I trained a segmentation model in Pytorch and tested it to give an F1 score of 0.93 on my local computer (Windows, conda, CUDA 10.2, Pytorch 1.2). However, the F1 score dropped to 0.3 when testing on a Linux server (conda, CUDA 9.0, Pytorch 1.1). I double checked that both sets of code, label files, test sets were the same, and there is no “explicit” random sampling in my code (even if so, the effect shouldn’t be so drastic).
I tried the following to solve my problem:
I suspected that it might have something to do with Pytorch versions, so installed Pytorch 1.1 on my Windows machine to match the server’s, but got the same 0.93 score. I then thought it had to do with CUDA itself, so eliminated the GPU factor altogether and did inference on cpu on server, I still got 0.3 on server.
What could possibly be causing this huge discrepancy?
Could you check the output of a single input and post the max absolute difference between the predictions?
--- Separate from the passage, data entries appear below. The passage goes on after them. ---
(* ===== verification/ShellWords.v ===== *)
(** * How a POSIX shell reads a command line

    A reference for the commands the program composes as text: the words, quotes
    and [&&] lists of the shell command language, without expansions.  A line that
    uses anything else (an expansion, a pattern, a redirection, a reserved word)
    has no reading here, so a line that has one is run literally by every shell. *)

From stdpp Require Import base list gmap strings numbers sorting.
From Stdlib Require Import Lia.
From S2P Require Import Prelude RustStr StrFacts.

Definition single_quote : char := 39.
Definition ampersand : char := 38.
Definition blank (c : char) : bool := (c =? 32) || (c =? TAB).

(** The characters that stand for something else unless quoted (POSIX XCU 2.2). *)
Definition shell_special (c : char) : bool :=
  existsb (Z.eqb c) (lit "|&;<>()$`\'*?[#~{}!" ++ [dquote; LF; 0]) || blank c.

(** A word is its characters, each with whether it was quoted. *)
Abbreviation word := (list (bool * char)).
Inductive sh_token := Word (w : word) | AndIf.

Inductive quoting := Unquoted | Single | Double.

Definition flush_word (cur : option word) : list sh_token := match cur with Some w => [Word w] | None => [] end.
Definition push_word_char (cur : option word) (quoted : bool) (c : char) : option word :=
  Some (default [] cur ++ [(quoted, c)]).

Fixpoint sh_lex (q : quoting) (cur : option word) (s : str) : option (list sh_token) :=
  match s with
  | [] => match q with Unquoted => Some (flush_word cur) | _ => None end
  | c :: s =>
      match q with
      | Single => if c =? single_quote then sh_lex Unquoted cur s else sh_lex Single (push_word_char cur true c) s
      | Double =>
          if c =? dquote then sh_lex Unquoted cur s
          else if existsb (Z.eqb c) (lit "$`\") then None
          else sh_lex Double (push_word_char cur true c) s
      | Unquoted =>
          if c =? single_quote then sh_lex Single (Some (default [] cur)) s
          else if c =? dquote then sh_lex Double (Some (default [] cur)) s
          else if blank c then app (flush_word cur) <$> sh_lex Unquoted None s
          else if c =? ampersand then
            match s with
            | d :: s => if d =? ampersand then app (flush_word cur ++ [AndIf]) <$> sh_lex Unquoted None s else None
            | [] => None
            end
          else if shell_special c then None
          else sh_lex Unquoted (push_word_char cur false c) s
      end
  end.

(** *** Simple commands *)
Record SimpleCommand := mk_command { sc_assigns : list (str * str); sc_argv : list str }.

Definition text_of_word (w : word) : str := w.*2.

Definition name_start (c : char) : bool := is_ascii_alphabetic c || (c =? 95).
Definition name_char (c : char) : bool := is_ascii_alphanumeric c || (c =? 95).
Definition is_name (s : str) : bool :=
  match s with c :: _ => name_start c && forallb name_char s | [] => false end.

(** A word that assigns: an unquoted name and an unquoted equals sign. *)
Fixpoint split_equals (name : str) (w : word) : option (str * word) :=
  match w with
  | (false, c) :: w => if c =? 61 then Some (name, w) else split_equals (name ++ [c]) w
  | _ => None
  end.
Definition assignment (w : word) : option (str * str) :=
  match split_equals [] w with
  | Some (name, value) => if is_name name then Some (name, text_of_word value) else None
  | None => None
  end.

Definition reserved_words : list str := lit <$>
  ["case"; "do"; "done"; "elif"; "else"; "esac"; "fi"; "for"; "if"; "in"; "then"; "until"; "while"]%string.

(** A reserved word is one only when no character of it is quoted. *)
Definition reserved (w : word) : bool :=
  forallb (λ c, negb c.1) w && existsb (λ r, bool_decide (text_of_word w = r)) reserved_words.

Fixpoint read_command (assigns : list (str * str)) (ws : list word) : option SimpleCommand :=
  match ws with
  | [] => Some (mk_command assigns [])
  | w :: ws =>
      match assignment w with
      | Some a => read_command (assigns ++ [a]) ws
      | None =>
          if bool_decide (assigns = []) && reserved w then None
          else Some (mk_command assigns (text_of_word <$> w :: ws))
      end
  end.

(** The commands between the [&&]. *)
Fixpoint read_list (cur : list word) (ts : list sh_token) : option (list SimpleCommand) :=
  match ts with
  | [] => c ← read_command [] cur; Some [c]
  | Word w :: ts => read_list (cur ++ [w]) ts
  | AndIf :: ts => c ← read_command [] cur; cons c <$> read_list [] ts
  end.

Definition sh_read (s : str) : option (list SimpleCommand) := sh_lex Unquoted None s ≫= read_list [].

(** ** Lemmas *)
Definition quoted (s : str) : word := (λ c, (true, c)) <$> s.
Definition unquoted (s : str) : word := (λ c, (false, c)) <$> s.

Lemma text_quoted s : text_of_word (quoted s) = s.
Proof. unfold text_of_word, quoted. rewrite <- list_fmap_compose. apply list_fmap_id. Qed.

Lemma text_unquoted s : text_of_word (unquoted s) = s.
Proof. unfold text_of_word, unquoted. rewrite <- list_fmap_compose. apply list_fmap_id. Qed.

Lemma text_app w v : text_of_word (w ++ v) = text_of_word w ++ text_of_word v.
Proof. apply fmap_app. Qed.

(** Characters that need no quotes stand for themselves. *)
Lemma sh_lex_inert cur p rest :
  p ≠ [] → Forall (λ c, shell_special c = false) p →
  sh_lex Unquoted cur (p ++ rest) = sh_lex Unquoted (Some (default [] cur ++ unquoted p)) rest.
Proof.
  intros Hne Hp. revert cur Hne. induction Hp as [|c p Hc Hp IH]; intros cur Hne; [done|].
  assert (Hstep : sh_lex Unquoted cur ((c :: p) ++ rest) = sh_lex Unquoted (push_word_char cur false c) (p ++ rest)).
  { cbn [app sh_lex]. rewrite Hc. unfold shell_special in Hc. apply orb_false_iff in Hc as [Hc ->].
    assert (∀ d, existsb (Z.eqb d) (lit "|&;<>()$`\'*?[#~{}!" ++ [dquote; LF; 0]) = true → (c =? d) = false) as Hd.
    { intros d Hd. apply Z.eqb_neq. intros ->. congruence. }
    by rewrite !Hd. }
  rewrite Hstep. destruct p as [|d p]; [by unfold push_word_char|].
  rewrite IH by done. unfold push_word_char, unquoted. cbn [from_option fmap list_fmap]. unfold id. by rewrite <- app_assoc.
Qed.

(** Inside single quotes everything stands for itself. *)
Lemma sh_lex_single w p rest :
  single_quote ∉ p → sh_lex Single (Some w) (p ++ single_quote :: rest) = sh_lex Unquoted (Some (w ++ quoted p)) rest.
Proof.
  revert w. induction p as [|c p IH]; intros w Hp; cbn [app sh_lex].
  { rewrite Z.eqb_refl. by rewrite app_nil_r. }
  apply not_elem_of_cons in Hp as [Hc Hp]. destruct (Z.eqb_spec c single_quote); [by subst|].
  unfold push_word_char. rewrite IH by done. unfold quoted. cbn [from_option fmap list_fmap]. unfold id. by rewrite <- app_assoc.
Qed.

(** A word that is followed by a space, by [&&], or by nothing. *)
Lemma sh_lex_space w rest : sh_lex Unquoted (Some w) (32 :: rest) = cons (Word w) <$> sh_lex Unquoted None rest.
Proof. done. Qed.

Lemma sh_lex_and rest :
  sh_lex Unquoted None (ampersand :: ampersand :: 32 :: rest) = cons AndIf <$> sh_lex Unquoted None rest.
Proof. cbn [sh_lex Z.eqb]. cbn. by destruct (sh_lex Unquoted None rest). Qed.

Lemma read_list_words cur ws : read_list cur (Word <$> ws) = (c ← read_command [] (cur ++ ws); Some [c]).
Proof.
  revert cur. induction ws as [|w ws IH]; intros cur; csimpl; [by rewrite app_nil_r|].
  by rewrite IH, <- app_assoc.
Qed.

Lemma read_list_and cur ws ts :
  read_list cur ((Word <$> ws) ++ AndIf :: ts) = (c ← read_command [] (cur ++ ws); cons c <$> read_list [] ts).
Proof.
  revert cur. induction ws as [|w ws IH]; intros cur; csimpl; [by rewrite app_nil_r|].
  by rewrite IH, <- app_assoc.
Qed.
If this difference is already high, the next step would be to bisect the model and check each layer’s output.
Do you mean the pixelwise max absolute difference of a predicted mask? I’m doing binary segmentation, and treat predictions as positive if len(mask_pred[mask_pred > 0.5]) > 0.
Do the provided values represent the difference between both models?
I’m not sure I understand the last post correctly.
What was same and was differs now?
Oh I meant that 37.9 is the max difference on both machines, before sigmoid. 0.99 is the max difference on both machines after sigmoid. Although the overall max difference is the same, I noticed that the difference of individual samples are different across machines.
Thanks I’ll do that and post an update! Do you think it’s a Pytorch version issue? Maybe the code for some operations changed moving from 1.1.0 to 1.2.0?
Yes I forgot about that, I did test out different versions. It’s just that the Linux server uses CUDA 9.0 and 1.1.0 is the highest supported version if I’m not mistaken. I’m using python 3.7 for both (3.7.3 linux, 3.7.6 windows).